(* ===== verification/Sdk.v ===== *)
(** * The operations of the API

    [DefaultApi] of [src/web/src/api/generated/sdk.gen.ts]: a table of every operation with its method,
    the template of its URL, whether it names a security scheme and the content type it gives, and
    [invoke], the call each of its methods makes. *)

From S2P Require Import Prelude JsString Json PathSerializer Client.
Local Open Scope string_scope.

(** The [headers] of an operation: none, [application/json], or [null] for a form whose type the
    platform picks (with [formDataBodySerializer]). *)
Inductive content := NoContent | JsonContent | NullContent.
#[export] Instance content_eq_dec : EqDecision content.
Proof. solve_decision. Defined.

Record operation := mkOperation { op_name : string; op_method : string; op_url : string; op_secure : bool; op_content : content }.
#[export] Instance operation_eq_dec : EqDecision operation.
Proof. solve_decision. Defined.

(** ** The table *)

Definition listCatalog : operation := mkOperation "listCatalog" "GET" "/api/catalog" true NoContent.
Definition deleteCatalogImage : operation := mkOperation "deleteCatalogImage" "DELETE" "/api/catalog/{id}" true NoContent.
Definition downloadCatalogImage : operation := mkOperation "downloadCatalogImage" "POST" "/api/catalog/{id}/download" true NoContent.
Definition listDisks : operation := mkOperation "listDisks" "GET" "/api/disks" true NoContent.
Definition diskStorage : operation := mkOperation "diskStorage" "GET" "/api/disks/stats" true NoContent.
Definition streamEvents : operation := mkOperation "streamEvents" "GET" "/api/events" false NoContent.
Definition hostInfo : operation := mkOperation "hostInfo" "GET" "/api/host" true NoContent.
Definition hostConsole : operation := mkOperation "hostConsole" "GET" "/api/host/console" false NoContent.
Definition listImages : operation := mkOperation "listImages" "GET" "/api/images" true NoContent.
Definition listInterfaces : operation := mkOperation "listInterfaces" "GET" "/api/interfaces" true NoContent.
Definition listJobs : operation := mkOperation "listJobs" "GET" "/api/jobs" true NoContent.
Definition streamJobs : operation := mkOperation "streamJobs" "GET" "/api/jobs/stream" false NoContent.
Definition getJob : operation := mkOperation "getJob" "GET" "/api/jobs/{id}" true NoContent.
Definition handleLogin : operation := mkOperation "handleLogin" "POST" "/api/login" false JsonContent.
Definition currentUser : operation := mkOperation "currentUser" "GET" "/api/me" true NoContent.
Definition listApiKeys : operation := mkOperation "listApiKeys" "GET" "/api/me/api-keys" true NoContent.
Definition createApiKey : operation := mkOperation "createApiKey" "POST" "/api/me/api-keys" true JsonContent.
Definition revokeApiKey : operation := mkOperation "revokeApiKey" "DELETE" "/api/me/api-keys/{id}" true NoContent.
Definition changePassword : operation := mkOperation "changePassword" "PATCH" "/api/me/password" true JsonContent.
Definition listMedia : operation := mkOperation "listMedia" "GET" "/api/media" true NoContent.
Definition createMedia : operation := mkOperation "createMedia" "POST" "/api/media" true JsonContent.
Definition uploadImage : operation := mkOperation "uploadImage" "POST" "/api/media/image" true NullContent.
Definition uploadIso : operation := mkOperation "uploadIso" "POST" "/api/media/iso" true NullContent.
Definition deleteMedia : operation := mkOperation "deleteMedia" "DELETE" "/api/media/{id}" true NoContent.
Definition listNetworks : operation := mkOperation "listNetworks" "GET" "/api/networks" true NoContent.
Definition createNetwork : operation := mkOperation "createNetwork" "POST" "/api/networks" true JsonContent.
Definition destroyNetwork : operation := mkOperation "destroyNetwork" "DELETE" "/api/networks/{id}" true NoContent.
Definition updateNetwork : operation := mkOperation "updateNetwork" "PUT" "/api/networks/{id}" true JsonContent.
Definition applyNetwork : operation := mkOperation "applyNetwork" "POST" "/api/networks/{id}/apply" true NoContent.
Definition listUsbDevices : operation := mkOperation "listUsbDevices" "GET" "/api/usb/devices" true NoContent.
Definition listVms : operation := mkOperation "listVms" "GET" "/api/vms" true NoContent.
Definition createVm : operation := mkOperation "createVm" "POST" "/api/vms" true JsonContent.
Definition deleteVm : operation := mkOperation "deleteVm" "DELETE" "/api/vms/{id}" true NoContent.
Definition getVm : operation := mkOperation "getVm" "GET" "/api/vms/{id}" true NoContent.
Definition listBackups : operation := mkOperation "listBackups" "GET" "/api/vms/{id}/backups" true NoContent.
Definition createBackup : operation := mkOperation "createBackup" "POST" "/api/vms/{id}/backups" true NoContent.
Definition getBackupSchedule : operation := mkOperation "getBackupSchedule" "GET" "/api/vms/{id}/backups/schedule" true NoContent.
Definition setBackupSchedule : operation := mkOperation "setBackupSchedule" "PUT" "/api/vms/{id}/backups/schedule" true JsonContent.
Definition deleteBackup : operation := mkOperation "deleteBackup" "DELETE" "/api/vms/{id}/backups/{timestamp}" true NoContent.
Definition restoreBackup : operation := mkOperation "restoreBackup" "POST" "/api/vms/{id}/backups/{timestamp}/restore" true JsonContent.
Definition consoleVm : operation := mkOperation "consoleVm" "GET" "/api/vms/{id}/console" false NoContent.
Definition addDisk : operation := mkOperation "addDisk" "POST" "/api/vms/{id}/disks" true JsonContent.
Definition removeDisk : operation := mkOperation "removeDisk" "DELETE" "/api/vms/{id}/disks/{disk}" true NoContent.
Definition growDisk : operation := mkOperation "growDisk" "PATCH" "/api/vms/{id}/disks/{disk}" true JsonContent.
Definition displayVm : operation := mkOperation "displayVm" "GET" "/api/vms/{id}/display" false NoContent.
Definition vmGuestAgent : operation := mkOperation "vmGuestAgent" "GET" "/api/vms/{id}/guest-agent" true NoContent.
Definition updateHardware : operation := mkOperation "updateHardware" "PATCH" "/api/vms/{id}/hardware" true JsonContent.
Definition addVmInterface : operation := mkOperation "addVmInterface" "POST" "/api/vms/{id}/interfaces" true JsonContent.
Definition removeVmInterface : operation := mkOperation "removeVmInterface" "DELETE" "/api/vms/{id}/interfaces/{interface}" true NoContent.
Definition updateVmInterface : operation := mkOperation "updateVmInterface" "PATCH" "/api/vms/{id}/interfaces/{interface}" true JsonContent.
Definition updateMedia : operation := mkOperation "updateMedia" "PATCH" "/api/vms/{id}/media" true JsonContent.
Definition previewVm : operation := mkOperation "previewVm" "GET" "/api/vms/{id}/preview" true NoContent.
Definition shutdownVm : operation := mkOperation "shutdownVm" "POST" "/api/vms/{id}/shutdown" true NoContent.
Definition listSnapshots : operation := mkOperation "listSnapshots" "GET" "/api/vms/{id}/snapshots" true NoContent.
Definition createSnapshot : operation := mkOperation "createSnapshot" "POST" "/api/vms/{id}/snapshots" true JsonContent.
Definition deleteSnapshot : operation := mkOperation "deleteSnapshot" "DELETE" "/api/vms/{id}/snapshots/{tag}" true NoContent.
Definition restoreSnapshot : operation := mkOperation "restoreSnapshot" "POST" "/api/vms/{id}/snapshots/{tag}/restore" true NoContent.
Definition startVm : operation := mkOperation "startVm" "POST" "/api/vms/{id}/start" true NoContent.
Definition stopVm : operation := mkOperation "stopVm" "POST" "/api/vms/{id}/stop" true NoContent.
Definition listVmusb : operation := mkOperation "listVmusb" "GET" "/api/vms/{id}/usb" true NoContent.
Definition attachUsb : operation := mkOperation "attachUsb" "POST" "/api/vms/{id}/usb" true JsonContent.
Definition assignUsb : operation := mkOperation "assignUsb" "POST" "/api/vms/{id}/usb/assignments" true JsonContent.
Definition unassignUsb : operation := mkOperation "unassignUsb" "DELETE" "/api/vms/{id}/usb/assignments/{key}" true NoContent.
Definition detachUsb : operation := mkOperation "detachUsb" "DELETE" "/api/vms/{id}/usb/{attachment}" true NoContent.

Definition operations : list operation :=
  [listCatalog; deleteCatalogImage; downloadCatalogImage; listDisks; diskStorage; streamEvents;
   hostInfo; hostConsole; listImages; listInterfaces; listJobs; streamJobs;
   getJob; handleLogin; currentUser; listApiKeys; createApiKey; revokeApiKey;
   changePassword; listMedia; createMedia; uploadImage; uploadIso; deleteMedia;
   listNetworks; createNetwork; destroyNetwork; updateNetwork; applyNetwork; listUsbDevices;
   listVms; createVm; deleteVm; getVm; listBackups; createBackup;
   getBackupSchedule; setBackupSchedule; deleteBackup; restoreBackup; consoleVm; addDisk;
   removeDisk; growDisk; displayVm; vmGuestAgent; updateHardware; addVmInterface;
   removeVmInterface; updateVmInterface; updateMedia; previewVm; shutdownVm; listSnapshots;
   createSnapshot; deleteSnapshot; restoreSnapshot; startVm; stopVm; listVmusb;
   attachUsb; assignUsb; unassignUsb; detachUsb].

(** ** Calls *)

(** [security: [{ name: 'Authorization', type: 'apiKey' }]] *)
Definition authorization : Auth := mkAuth None (Some "Authorization") None.

Section sdk.
Context {W File : Type} (boundary : string).
Context (globalFetch : @Request File → M W (Response)).

(** What the caller gives. *)
Record Options := mkOptions {
  opt_path : option (list (string * param)); opt_query : option (list (string * param));
  opt_body : option (@body File); opt_config : @Config W File
}.

(** [{ 'Content-Type': ..., ...options.headers }]; the spread of a [Headers] object adds nothing. *)
Definition with_content (v : header_value) (own : option HeadersInit) : option HeadersInit :=
  Some (HEntries (("Content-Type", v) :: match own with Some (HEntries l) => l | _ => [] end)).

Definition op_headers (c : content) (own : option HeadersInit) : option HeadersInit :=
  match c with
  | NoContent => own
  | JsonContent => with_content (HText "application/json") own
  | NullContent => with_content HNull own
  end.

Definition op_serializer (c : content) (own : option (option (@body File → payload))) : option (option (@body File → payload)) :=
  match own, c with None, NullContent => Some (Some formDataBodySerializer) | _, _ => own end.

Definition op_options (op : operation) (o : Options) : RequestOptions :=
  let c := opt_config o in
  mkRequestOptions
    (mkConfig (baseUrl c) (op_headers (op_content op) (headers c)) (parseAs c) (responseStyle c) (throwOnError c)
      (querySerializer c) (auth c) (op_serializer (op_content op) (bodySerializer c)) (fetch c) (requestValidator c)
      (responseValidator c) (responseTransformer c))
    (op_method op) (op_url op) (opt_path o) (opt_query o) (opt_body o) (if op_secure op then [authorization] else []).

Definition invoke (cl : client) (op : operation) (o : Options) : M W reply :=
  makeMethodFn boundary globalFetch cl (op_method op) (op_options op o).

End sdk.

::::::::::

## Your goal
Your answer should consist only of the lines from the one with "NoContent => own" through the last line of the entries above, retyped exactly.

## Output below
  | NoContent => own
  | JsonContent => with_content (HText "application/json") own
  | NullContent => with_content HNull own
  end.

Definition op_serializer (c : content) (own : option (option (@body File → payload))) : option (option (@body File → payload)) :=
  match own, c with None, NullContent => Some (Some formDataBodySerializer) | _, _ => own end.

Definition op_options (op : operation) (o : Options) : RequestOptions :=
  let c := opt_config o in
  mkRequestOptions
    (mkConfig (baseUrl c) (op_headers (op_content op) (headers c)) (parseAs c) (responseStyle c) (throwOnError c)
      (querySerializer c) (auth c) (op_serializer (op_content op) (bodySerializer c)) (fetch c) (requestValidator c)
      (responseValidator c) (responseTransformer c))
    (op_method op) (op_url op) (opt_path o) (opt_query o) (opt_body o) (if op_secure op then [authorization] else []).

Definition invoke (cl : client) (op : operation) (o : Options) : M W reply :=
  makeMethodFn boundary globalFetch cl (op_method op) (op_options op o).

End sdk.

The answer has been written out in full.